HOW TO COMPLETE THIS TASK:
After locating the line with "writes (below [2^63]), converted" in the data that follows, return it and every later line exactly, up to and including the line with "ends: terms separated".

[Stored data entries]

'''

Lemma contains_in_digits (l : list ascii) :
  Forall (fun c => Ascii.eqb c "i" = false) l ->
  contains "in" (string_of_list_ascii l) = false.
Proof.
  induction 1 as [| c l Hc Hl IH]; [reflexivity |].
  cbn [string_of_list_ascii contains String.prefix].
  destruct (ascii_dec "i" c) as [E | _].
  - subst c. discriminate Hc.
  - exact IH.
Qed.

Lemma binary_normalize_opp (m : positive) :
  binary_normalize prec emax (Z.neg m) 0 true
  = SFopp (binary_normalize prec emax (Z.pos m) 0 false).
Proof.
  unfold binary_normalize, binary_round.
  destruct (shl_align _ _ _) as [mz ez].
  unfold binary_round_aux.
  destruct (shr_fexp prec emax (Z.pos mz) ez loc_Exact) as [mrs' e'].
  destruct (shr_fexp _ _ _ _ _) as [mrs'' e''].
  destruct (shr_m mrs''); [reflexivity | | reflexivity].
  destruct (e'' <=? emax - prec)%Z; reflexivity.
Qed.

Lemma round_decimal_integer (v : Z) :
  (0 <= v < 2 ^ 63)%Z ->
  round_decimal false v 0 = of_uint63 (Uint63.of_Z v)
  /\ round_decimal true v 0 = (- of_uint63 (Uint63.of_Z v))%float.
Proof.
  intros Hv.
  assert (Hphi : Uint63.to_Z (Uint63.of_Z v) = v).
  { rewrite Uint63.of_Z_spec. apply Z.mod_small. exact Hv. }
  pose proof (of_uint63_spec (Uint63.of_Z v)) as Hspec. rewrite Hphi in Hspec.
  destruct v as [| m | m]; [split; reflexivity | | lia].
  unfold round_decimal. cbv zeta.
  replace (Z.pos m * 10 ^ 0)%Z with (Z.pos m) by lia.
  split.
  - rewrite <- Hspec. apply SF2Prim_Prim2SF.
  - change (- Z.pos m)%Z with (Z.neg m).
    rewrite binary_normalize_opp, <- Hspec, <- FloatAxioms.opp_spec.
    apply SF2Prim_Prim2SF.
Qed.

Lemma py_float_digits (ds : list nat) :
  ds <> [] -> Forall (fun d => (d < 10)%nat) ds ->
  py_float (digits_string ds) = Ok (round_decimal false (digits_value ds) 0)
  /\ py_float (String "-" (digits_string ds))
     = Ok (round_decimal true (digits_value ds) 0).
Proof.
  intros Hne Hds.
  destruct ds as [| d ds]; [contradiction |].
  pose proof (Forall_inv Hds) as Hd. pose proof (Forall_inv_tail Hds) as Hrest.
  destruct (digit_char_facts d Hd) as (Hdig & Hsp & Hm & Hp & Hdot & Hi & Hn & Hlow).
  assert (Hspace : Forall (fun c => is_space c = false) (map digit_char (d :: ds))).
  { apply Forall_map. eapply Forall_impl; [| exact Hds].
    intros a Ha. apply (digit_char_facts a Ha). }
  assert (Hdec : decimal_of (map digit_char (d :: ds)) = Some (digits_value (d :: ds), 0%Z)).
  { cbn [map decimal_of]. rewrite Hdot. cbn [digitpart]. rewrite Hdig.
    rewrite (digits_rest_digits ds _ _ Hrest). reflexivity. }
  assert (Hword : forall w,
            String.eqb (string_of_list_ascii (map lower (map digit_char (d :: ds)))) w
            = true -> w <> "inf"%string /\ w <> "infinity"%string /\ w <> "nan"%string).
  { intros w Hw. apply String.eqb_eq in Hw. subst w.
    cbn [map string_of_list_ascii]. rewrite Hlow.
    repeat split; intros E; injection E as E _;
      rewrite E in Hi, Hn; discriminate. }
  assert (Hnot : forall w, (w = "inf" \/ w = "infinity" \/ w = "nan")%string ->
            String.eqb (string_of_list_ascii (map lower (map digit_char (d :: ds)))) w
            = false).
  { intros w Hw. destruct (String.eqb _ w) eqn:E; [| reflexivity].
    destruct (Hword w E) as (H1 & H2 & H3). destruct Hw as [-> | [-> | ->]]; contradiction. }
  split.
  - unfold py_float, digits_string.
    change (string_of_list_ascii (map digit_char (d :: ds)))
      with (String (digit_char d) (string_of_list_ascii (map digit_char ds))).
    rewrite lstrip_head by exact Hsp.
    change (String (digit_char d) (string_of_list_ascii (map digit_char ds)))
      with (string_of_list_ascii (map digit_char (d :: ds))).
    rewrite rstrip_none by exact Hspace.
    rewrite list_ascii_of_string_of_list_ascii.
    change (sign_of (map digit_char (d :: ds)))
      with (sign_of (digit_char d :: map digit_char ds)).
    unfold sign_of. rewrite Hm, Hp.
    change (digit_char d :: map digit_char ds) with (map digit_char (d :: ds)).
    rewrite !Hnot by auto. cbn [orb]. rewrite Hdec. reflexivity.
  - unfold py_float, digits_string.
    rewrite lstrip_head by reflexivity.
    change (String "-" (string_of_list_ascii (map digit_char (d :: ds))))
      with (string_of_list_ascii ("-"%char :: map digit_char (d :: ds))).
    rewrite rstrip_none by (constructor; [reflexivity | exact Hspace]).
    rewrite list_ascii_of_string_of_list_ascii.
    change (sign_of ("-"%char :: map digit_char (d :: ds)))
      with (true, map digit_char (d :: ds)).
    cbv beta iota.
    rewrite !Hnot by auto. cbn [orb]. rewrite Hdec. reflexivity.
Qed.

Lemma digits_value_nonneg (ds : list nat) : (0 <= digits_value ds)%Z.
Proof.
  unfold digits_value.
  assert (H : forall acc, (0 <= acc)%Z ->
            (0 <= fold_left (fun a d => (10 * a + Z.of_nat d)%Z) ds acc)%Z).
  { induction ds as [| d ds IH]; intros acc Hacc; [exact Hacc |].
    cbn [fold_left]. apply IH. lia. }
  apply H. lia.
Qed.

(** [getLength] on a string of digits, and on the same string after a
    minus sign: the whole number, converted to binary64. *)
Lemma getLength_digits (ds : list nat) :
  ds <> [] -> Forall (fun d => (d < 10)%nat) ds -> (digits_value ds < 2 ^ 63)%Z ->
  getLength (PyStr (digits_string ds))
    = Ok (PyFloat (of_uint63 (Uint63.of_Z (digits_value ds))))
  /\ getLength (PyStr (String "-" (digits_string ds)))
    = Ok (PyFloat (- of_uint63 (Uint63.of_Z (digits_value ds)))%float).
Proof.
  intros Hne Hds Hv.
  pose proof (digits_value_nonneg ds) as H0.
  destruct (py_float_digits ds Hne Hds) as [Hpos Hneg].
  destruct (round_decimal_integer (digits_value ds) (conj H0 Hv)) as [Rpos Rneg].
  assert (Hi : Forall (fun c => Ascii.eqb c "i" = false) (map digit_char ds)).
  { apply Forall_map. eapply Forall_impl; [| exact Hds].
    intros a Ha. apply (digit_char_facts a Ha). }
  unfold getLength. split.
  - unfold digits_string at 1. rewrite contains_in_digits by exact Hi.
    cbn [negb]. rewrite Hpos. cbn [and_then]. rewrite Rpos. reflexivity.
  - change (String "-" (digits_string ds))
      with (string_of_list_ascii ("-"%char :: map digit_char ds)) at 1.
    rewrite contains_in_digits by (constructor; [reflexivity | exact Hi]).
    cbn [negb]. cbn [string_of_list_ascii]. fold (digits_string ds).
    rewrite Hneg. cbn [and_then]. rewrite Rneg. reflexivity.
Qed.

(** C8.  [getLength "10"] is [10.0]; [getLength "1/2in"] is within [1e-6]
    of [12.7] and [getLength "1 1/2in"] within [1e-6] of [38.1] (in
    binary64 arithmetic; the values are [12.7] and [38.099999999999994]).
    A string without [in] is read as a plain decimal: the samples give the
    value for a sign, a fraction, an exponent, digits beyond the precision,
    white space around the number and an underscore between digits, each
    against the binary64 constant of the same digits, and the strings that
    are no decimal are a [ValueError]; a string of decimal digits, with
    or without a minus sign before it, is read as the whole number it
    writes (below [2^63]), converted to binary64 as the machine converts
    an integer.  A string with [in] is read as the
    terms left after the characters [i] and [n] are stripped from its
    ends: terms separated by spaces, each a whole number or a fraction
    with [/], summed from the left, starting from 0, and multiplied by
    25.4. *)
Theorem getLength_parsing :
  getLength (PyStr "10") = Ok (PyFloat 10)
  /\ (exists x, getLength (PyStr "1/2in") = Ok (PyFloat x)
                /\ (abs (x - 12.7) <=? 1e-6)%float = true)
  /\ (exists x, getLength (PyStr "1 1/2in") = Ok (PyFloat x)
                /\ (abs (x - 38.1) <=? 1e-6)%float = true)
  /\ (getLength (PyStr "-10") = Ok (PyFloat (-10))
      /\ getLength (PyStr "2.5") = Ok (PyFloat 2.5)
      /\ getLength (PyStr "0.1") = Ok (PyFloat 0x1.999999999999ap-4)
      /\ getLength (PyStr "25.4") = Ok (PyFloat 0x1.9666666666666p+4)
      /\ getLength (PyStr "-123.456") = Ok (PyFloat (- 0x1.edd2f1a9fbe77p+6))
      /\ getLength (PyStr "0.30000000000000004") = Ok (PyFloat 0x1.3333333333334p-2)
      /\ getLength (PyStr "1e3") = Ok (PyFloat 1000)
      /\ getLength (PyStr "1.5E-3") = Ok (PyFloat 0x1.89374bc6a7efap-10)
      /\ getLength (PyStr "-2.5e-3") = Ok (PyFloat (- 0x1.47ae147ae147bp-9))
      /\ getLength (PyStr "1e23") = Ok (PyFloat 0x1.52d02c7e14af6p+76)
      /\ getLength (PyStr "9007199254740993") = Ok (PyFloat 9007199254740992)
      /\ getLength (PyStr " +7.25 ") = Ok (PyFloat 7.25)
      /\ getLength (PyStr ".5") = Ok (PyFloat 0.5)
      /\ getLength (PyStr "5.") = Ok (PyFloat 5)
      /\ getLength (PyStr "1_000") = Ok (PyFloat 1000)
      /\ getLength (PyStr "-0") = Ok (PyFloat (- 0))
      /\ getLength (PyStr "1e400") = Ok (PyFloat infinity)
      /\ getLength (PyStr "4.9e-324") = Ok (PyFloat 0x0.0000000000001p-1022))
  /\ (getLength (PyStr "") = Raise ValueError
      /\ getLength (PyStr "abc") = Raise ValueError
      /\ getLength (PyStr "1,5") = Raise ValueError
      /\ getLength (PyStr "1 1/2") = Raise ValueError
      /\ getLength (PyStr "1__0") = Raise ValueError
      /\ getLength (PyStr "--1") = Raise ValueError
      /\ getLength (PyStr (String (ascii_of_nat 28) "10")) = Raise ValueError)
  /\ (getLength (PyStr "1/2in") = Ok (PyFloat 0x1.9666666666666p+3)
      /\ getLength (PyStr "1 1/2in") = Ok (PyFloat 0x1.30cccccccccccp+5)
      /\ getLength (PyStr "3/8in") = Ok (PyFloat 0x1.30cccccccccccp+3)
      /\ getLength (PyStr "2 3/4in") = Ok (PyFloat 0x1.1766666666666p+6)
      /\ getLength (PyStr "-2in") = Ok (PyFloat (- 0x1.9666666666666p+5))
      /\ getLength (PyStr "-1/2in") = Ok (PyFloat (- 0x1.9666666666666p+3))
      /\ getLength (PyStr "0.5in") = Ok (PyFloat 0x1.9666666666666p+3)
      /\ getLength (PyStr "10 in") = Raise ValueError)
  /\ (forall ds : list nat,
        ds <> [] -> Forall (fun d => (d < 10)%nat) ds -> (digits_value ds < 2 ^ 63)%Z ->
        getLength (PyStr (digits_string ds))
          = Ok (PyFloat (of_uint63 (Uint63.of_Z (digits_value ds))))
        /\ getLength (PyStr (String "-" (digits_string ds)))
          = Ok (PyFloat (- of_uint63 (Uint63.of_Z (digits_value ds)))%float))
  /\ forall s : string,
       getLength (PyStr s)
       = if contains "in" s then inch_length s else plain_decimal s.
Proof.
  split; [vm_compute; reflexivity |].
  split; [eexists; split; vm_compute; reflexivity |].
  split; [eexists; split; vm_compute; reflexivity |].
  split; [repeat split; vm_compute; reflexivity |].
  split; [repeat split; vm_compute; reflexivity |].
  split; [repeat split; vm_compute; reflexivity |].
  split; [exact getLength_digits |].
  intros s. unfold getLength, inch_length, plain_decimal.
  destruct (contains "in" s); cbn [negb]; [| reflexivity].
  rewrite sum_components_terms. reflexivity.
Qed.

(** [float] on literals agrees with the reading of the same literals as
    binary64 constants. *)
Example py_float_samples :
  py_float "25.4" = Ok 25.4%float
  /\ py_float " 1_0.5e-1 " = Ok 1.05%float
  /\ py_float "-.5" = Ok (-0.5)%float
  /\ py_float "1e400" = Ok infinity
  /\ py_float "1/2" = Raise ValueError
  /\ py_float "" = Raise ValueError.
Proof. repeat split; vm_compute; reflexivity. Qed.

(** An inch expression with [in] inside, or with two spaces in a row, is
    a [ValueError]; a zero denominator is a [ZeroDivisionError]. *)
Example getLength_malformed :
  getLength (PyStr "1in 2") = Raise ValueError
  /\ getLength (PyStr "1  1/2in") = Raise ValueError
  /\ getLength (PyStr "1/0in") = Raise ZeroDivisionError.
Proof. repeat split; vm_compute; reflexivity. Qed.

(** C10.  An integer argument is returned as it is: the same integer, with
    no parsing and no conversion from inches.  The result is neither a
    float nor an exception, whereas the string of the same digits gives a
    float, and with [in] the float times 25.4. *)
Theorem getLength_int_passthrough (L : Z) :
  getLength (PyInt L) = Ok (PyInt L)
  /\ (forall f, getLength (PyInt L) <> Ok (PyFloat f))
  /\ (forall e, getLength (PyInt L) <> Raise e)
  /\ getLength (PyInt 1) = Ok (PyInt 1)
  /\ getLength (PyStr "1") = Ok (PyFloat 1)
  /\ getLength (PyStr "1in") = Ok (PyFloat 25.4).
Proof.
  split; [reflexivity |].
  split; [intros f H; discriminate H |].
  split; [intros e H; discriminate H |].
  repeat split; vm_compute; reflexivity.
Qed.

'''

RESPONSE AREA:
    writes (below [2^63]), converted to binary64 as the machine converts
    an integer.  A string with [in] is read as the
    terms left after the characters [i] and [n] are stripped from its
    ends: terms separated by spaces, each a whole number or a fraction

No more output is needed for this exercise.